The chorionic villi are tiny projections of placental tissue that look like fingers and contain the same genetic material as the fetus. Testing may be available for other genetic disorders, depending on the family history and availability of lab testing at the time of the procedure.
CVS is usually performed at about 11 weeks of pregnancy. Unlike amniocentesis (another type of prenatal test), CVS does not provide information on neural tube defects, such as spina bifida. For this reason, women who undergo CVS also need a follow-up blood test called a maternal serum alpha-fetoprotein (AFP) level between 16 to 18 weeks of their pregnancy to screen for neural tube defects. It is also a good idea for them to have a detailed ultrasound at about 18 weeks to look at the spine of the fetus in particular for the same reason.

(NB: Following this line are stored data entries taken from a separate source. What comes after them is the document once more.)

(** A run in which nothing is lost: every character is a byte, no switch
    overwrites an unread line, no character other than the line-feed
    reaches the slot capacity, and the timer switches no empty slot. *)
Fixpoint drv_quiet (cfg : config) (tx : Z) (evs : list drv_event) (st : telnet) : bool :=
  match evs with
  | [] => true
  | ev :: evs' =>
      match ev with
      | dev_out c =>
          (0 <=? c) && (c <? 256) &&
          (if c =? LF then negb (overwritesb cfg st)
           else write_len st + 1 <? TELNET_LINE_SIZE cfg - 1)
      | dev_run => true
      | dev_timer =>
          if TELNET_THRESHOLD cfg <=? write_len st
          then negb (overwritesb cfg st) && (0 <? write_len st)
          else true
      end &&
      match drv_step cfg tx ev st with
      | Some st' => drv_quiet cfg tx evs' st'
      | None => true
      end
  end.

(** *** The unread lines of a ring *)

(** [queue] are the lines switched and not yet sent, oldest first, from the
    read index up to the write index; every other slot is empty. *)
Definition ring_queue (cfg : config) (rb : line_buf_rb) (queue : list (list Z)) : Prop :=
  rb_shape cfg rb ∧
  Z.of_nat (length queue) < TELNET_LINES cfg ∧
  line_in rb = (line_out rb + Z.of_nat (length queue)) mod TELNET_LINES cfg ∧
  (∀ (i : nat) l, queue !! i = Some l →
     ∃ lb, arr_get ((line_out rb + Z.of_nat i) mod TELNET_LINES cfg) (l_bufs rb)
           = Some lb ∧ line_data lb = l ∧ len lb ≠ 0) ∧
  ∀ j lb, arr_get j (l_bufs rb) = Some lb →
    (∀ i : nat, (i < length queue)%nat →
       j ≠ (line_out rb + Z.of_nat i) mod TELNET_LINES cfg) →
    len lb = 0.

(** The capacity every buffer of the free pool has: the size of the [line]
    array of [struct console_input]. *)
Definition line_capacity (cfg : config) (line : list Z) : Prop :=
  Z.of_nat (length line) = CONSOLE_MAX_LINE_LEN cfg.

(** * Properties *)

(** ** C arrays *)

Lemma arr_get_Some {A} (i : Z) (a : list A) (x : A) :
  arr_get i a = Some x ↔ 0 ≤ i ∧ a !! Z.to_nat i = Some x.
Proof.
  unfold arr_get. destruct (decide (0 ≤ i)); split; intros H;
    try tauto; try discriminate.
Qed.

Lemma arr_get_bound {A} (i : Z) (a : list A) (x : A) :
  arr_get i a = Some x → 0 ≤ i < Z.of_nat (length a).
Proof.
  intros [Hi Hx]%arr_get_Some. apply lookup_lt_Some in Hx. lia.
Qed.

Lemma arr_get_nat {A} (i : nat) (a : list A) :
  arr_get (Z.of_nat i) a = a !! i.
Proof.
  unfold arr_get. destruct (decide (0 ≤ Z.of_nat i)); [|lia].
  by rewrite Nat2Z.id.
Qed.

Lemma arr_set_Some {A} (i : Z) (x : A) (a : list A) :
  0 ≤ i < Z.of_nat (length a) →
  arr_set i x a = Some (<[Z.to_nat i := x]> a).
Proof. intros H. unfold arr_set. by destruct (decide _). Qed.

Lemma arr_get_in_range {A} (i : Z) (a : list A) :
  0 ≤ i < Z.of_nat (length a) → ∃ x, arr_get i a = Some x.
Proof.
  intros H. destruct (lookup_lt_is_Some_2 a (Z.to_nat i)) as [x Hx]; [lia|].
  exists x. apply arr_get_Some. split; [lia|done].
Qed.

(** ** Read index: [telnet_rb_get_line_out] *)

Lemma uint16_small (x : Z) : 0 ≤ x < 65536 → uint16 x = x.
Proof. intros H. unfold uint16. by apply Z.mod_small. Qed.

Lemma rb_next_mod (cfg : config) (x : Z) :
  0 ≤ x < TELNET_LINES cfg → TELNET_LINES cfg ≤ 65536 →
  rb_next cfg x = (x + 1) mod TELNET_LINES cfg.
Proof.
  intros Hx HN. unfold rb_next.
  destruct (decide (x + 1 = 65536)) as [E|E].
  - rewrite E. unfold uint16. change (65536 mod 65536) with 0.
    assert (TELNET_LINES cfg = 65536) as -> by lia.
    destruct (decide (0 = 65536)); [lia|]. done.
  - rewrite uint16_small by lia.
    destruct (decide (x + 1 = TELNET_LINES cfg)) as [->|E'].
    + by rewrite Z.mod_same by lia.
    + by rewrite Z.mod_small by lia.
Qed.

(** C3, as the code has it: the slot at the read index is returned when its
    length is not 0 and [NULL] otherwise, and in both cases the read index
    advances by one slot, wrapping at the number of slots. *)
Theorem telnet_rb_get_line_out_advances (cfg : config) (st : telnet) (lb : line_buf) :
  0 ≤ line_out (telnet_rb st) < TELNET_LINES cfg →
  TELNET_LINES cfg ≤ 65536 →
  arr_get (line_out (telnet_rb st)) (l_bufs (telnet_rb st)) = Some lb →
  telnet_rb_get_line_out cfg st =
    Some (if decide (len lb = 0) then None else Some (line_out (telnet_rb st)),
          set_telnet_rb
            (LineBufRb (l_bufs (telnet_rb st)) (line_in (telnet_rb st))
               ((line_out (telnet_rb st) + 1) mod TELNET_LINES cfg)) st).
Proof.
  intros Hout HN Hlb. unfold telnet_rb_get_line_out.
  rewrite Hlb. simpl. rewrite rb_next_mod by done.
  by destruct (decide (len lb = 0)).
Qed.

Lemma telnet_rb_get_line_out_advances_witness :
  let st := telnet_boot cfg_4_8 None in
  0 ≤ line_out (telnet_rb st) < TELNET_LINES cfg_4_8 ∧
  TELNET_LINES cfg_4_8 ≤ 65536 ∧
  arr_get (line_out (telnet_rb st)) (l_bufs (telnet_rb st))
    = Some (LineBuf (replicate 8 0) 0) ∧
  telnet_rb_get_line_out cfg_4_8 st =
    Some (None, set_telnet_rb (LineBufRb (l_bufs (rb_zero cfg_4_8)) 0 1) st).
Proof.
  intros st.
  assert (H1 : 0 ≤ line_out (telnet_rb st) < TELNET_LINES cfg_4_8)
    by (simpl; lia).
  assert (H2 : TELNET_LINES cfg_4_8 ≤ 65536) by (simpl; lia).
  assert (H3 : arr_get (line_out (telnet_rb st)) (l_bufs (telnet_rb st))
               = Some (LineBuf (replicate 8 0) 0)) by reflexivity.
  split; [exact H1|]. split; [exact H2|]. split; [exact H3|].
  exact (telnet_rb_get_line_out_advances cfg_4_8 st _ H1 H2 H3).
Defined.

(** C3, as the claim has it, fails on the power-on ring: the slot at the
    read index is empty, [NULL] is returned, and the read index has moved
    from 0 to 1. *)
Lemma telnet_rb_get_line_out_empty_moves :
  let st := telnet_boot cfg_4_8 None in
  (∃ lb, arr_get (line_out (telnet_rb st)) (l_bufs (telnet_rb st)) = Some lb
         ∧ len lb = 0) ∧
  ∃ st', telnet_rb_get_line_out cfg_4_8 st = Some (None, st') ∧
         line_out (telnet_rb st) = 0 ∧
         line_out (telnet_rb st') = 1 ∧
         line_out (telnet_rb st') ≠ line_out (telnet_rb st).
Proof.
  intros st. split.
  - eexists. split; reflexivity.
  - eexists. split; [reflexivity|]. vm_compute.
    repeat split; try reflexivity. discriminate.
Qed.
(** X21.  A request to the rate-limit endpoint keeps the window between
    1 and 60 seconds and never touches the stored detections.  A POST of
    an object whose ["seconds"] converts to an integer [n] answers with
    the success dictionary for [n] when [1 <= n <= 60] and with the
    range error otherwise; without ["seconds"] it succeeds with the
    current window; a GET reports the window and the number of limiter
    entries.  The state changes only with the success dictionary: then
    the window is the value of the response and the limiter is emptied,
    so that the next threat result is emitted whatever was emitted
    before.  A GET, a value outside 1..60 and a failing conversion leave
    the state as it is. *)
Theorem rate_limit_endpoint (int_of_str : string -> option Z) g post data :
  let out := api_rate_limit int_of_str g post data in
  1 <= THREAT_RATE_LIMIT_SECONDS g <= 60 ->
  1 <= THREAT_RATE_LIMIT_SECONDS (fst out) <= 60
  /\ threat_detections (fst out) = threat_detections g
  /\ match snd out with
     | Updated n =>
       post = true
       /\ THREAT_RATE_LIMIT_SECONDS (fst out) = n
       /\ threat_rate_limiter (fst out) = ∅
       /\ forall now now_iso packet_data result,
            threat_detected result = true ->
            is_Some (snd (add_threat_detection (fst out) now now_iso
                            packet_data (Some result)))
     | _ => fst out = g
     end
  /\ (forall items v n,
        post = true -> data = ModelServer.JObj items ->
        ModelServer.get "seconds" items = Some v ->
        py_int int_of_str v = Some n ->
        snd out = if (1 <=? n) && (n <=? 60) then Updated n else OutOfRange)
  /\ (forall items,
        post = true -> data = ModelServer.JObj items ->
        ModelServer.get "seconds" items = None ->
        snd out = Updated (THREAT_RATE_LIMIT_SECONDS g))
  /\ (post = false ->
      snd out = Current (THREAT_RATE_LIMIT_SECONDS g)
                  (size (threat_rate_limiter g))).
Proof.
  intros out Hg.
  assert (Hpin :
    (forall items v n,
        post = true -> data = ModelServer.JObj items ->
        ModelServer.get "seconds" items = Some v ->
        py_int int_of_str v = Some n ->
        snd out = if (1 <=? n) && (n <=? 60) then Updated n else OutOfRange)
    /\ (forall items,
          post = true -> data = ModelServer.JObj items ->
          ModelServer.get "seconds" items = None ->
          snd out = Updated (THREAT_RATE_LIMIT_SECONDS g))
    /\ (post = false ->
        snd out = Current (THREAT_RATE_LIMIT_SECONDS g)
                    (size (threat_rate_limiter g)))).
  { subst out. unfold api_rate_limit. split; [|split].
    - intros items v n -> -> -> ->.
      destruct ((1 <=? n) && (n <=? 60)); reflexivity.
    - intros items -> -> ->.
      assert (E : (1 <=? THREAT_RATE_LIMIT_SECONDS g)
                  && (THREAT_RATE_LIMIT_SECONDS g <=? 60) = true).
      { apply andb_true_intro. split; apply Z.leb_le; lia. }
      rewrite E. reflexivity.
    - intros ->. reflexivity. }
  cut (1 <= THREAT_RATE_LIMIT_SECONDS (fst out) <= 60
       /\ threat_detections (fst out) = threat_detections g
       /\ match snd out with
          | Updated n =>
            post = true
            /\ THREAT_RATE_LIMIT_SECONDS (fst out) = n
            /\ threat_rate_limiter (fst out) = ∅
            /\ forall now now_iso packet_data result,
                 threat_detected result = true ->
                 is_Some (snd (add_threat_detection (fst out) now now_iso
                                 packet_data (Some result)))
          | _ => fst out = g
          end).
  { intros (H1 & H2 & H3). destruct Hpin as (P1 & P2 & P3).
    repeat (split; [assumption|]). assumption. }
  clear Hpin. subst out. unfold api_rate_limit.
  destruct post; [|repeat split; apply Hg].
  destruct data as [| | | | | |items]; try (repeat split; apply Hg).
  destruct (match ModelServer.get "seconds" items with
            | Some v => py_int int_of_str v
            | None => Some (THREAT_RATE_LIMIT_SECONDS g)
            end) as [n|]; [|repeat split; apply Hg].
  destruct ((1 <=? n) && (n <=? 60)) eqn:E; [|repeat split; apply Hg].
  apply andb_prop in E as [E1 E2]. apply Z.leb_le in E1, E2.
  cbn [fst snd THREAT_RATE_LIMIT_SECONDS threat_detections threat_rate_limiter].
  repeat split; try lia.
  intros now now_iso packet_data result Ht.
  unfold add_threat_detection, rate_limited. rewrite Ht.
  cbn [threat_rate_limiter]. rewrite lookup_empty. cbn. eauto.
Qed.

Lemma rate_limit_endpoint_witness :
  let started :=
    fst (add_threat_detection fresh_globals 100 "t0" dos_packet
           (Some dos_alert)) in
  let out :=
    api_rate_limit (fun _ => None) started true
      (ModelServer.JObj [("seconds", ModelServer.JInt 30)]) in
  snd (add_threat_detection started 101 "t1" dos_packet (Some dos_alert))
  = None
  /\ snd out = Updated 30
  /\ is_Some (snd (add_threat_detection (fst out) 101 "t1" dos_packet
                     (Some dos_alert))).
Proof.
  intros started out. split; [vm_compute; reflexivity|].
  destruct (rate_limit_endpoint (fun _ => None) started true
              (ModelServer.JObj [("seconds", ModelServer.JInt 30)]))
    as (_ & _ & H & Hpost & _).
  - vm_compute. split; discriminate.
  - fold out in H, Hpost.
    assert (E : snd out = Updated 30).
    { apply (Hpost [("seconds", ModelServer.JInt 30)] (ModelServer.JInt 30) 30);
        reflexivity. }
    split; [exact E|]. rewrite E in H.
    destruct H as (_ & _ & _ & H). apply H. reflexivity.
Defined.

End Store.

In our center, transcervical CVS is performed. This is a procedure in which a catheter is inserted through the cervix into the placenta to obtain the tissue sample. Removing the small amount of tissue does not affect the fetus’s ability to get the blood supply it needs from the placenta.
Bleeding, infection and miscarriage are uncommon after CVS. The rate of miscarriage is less than two percent.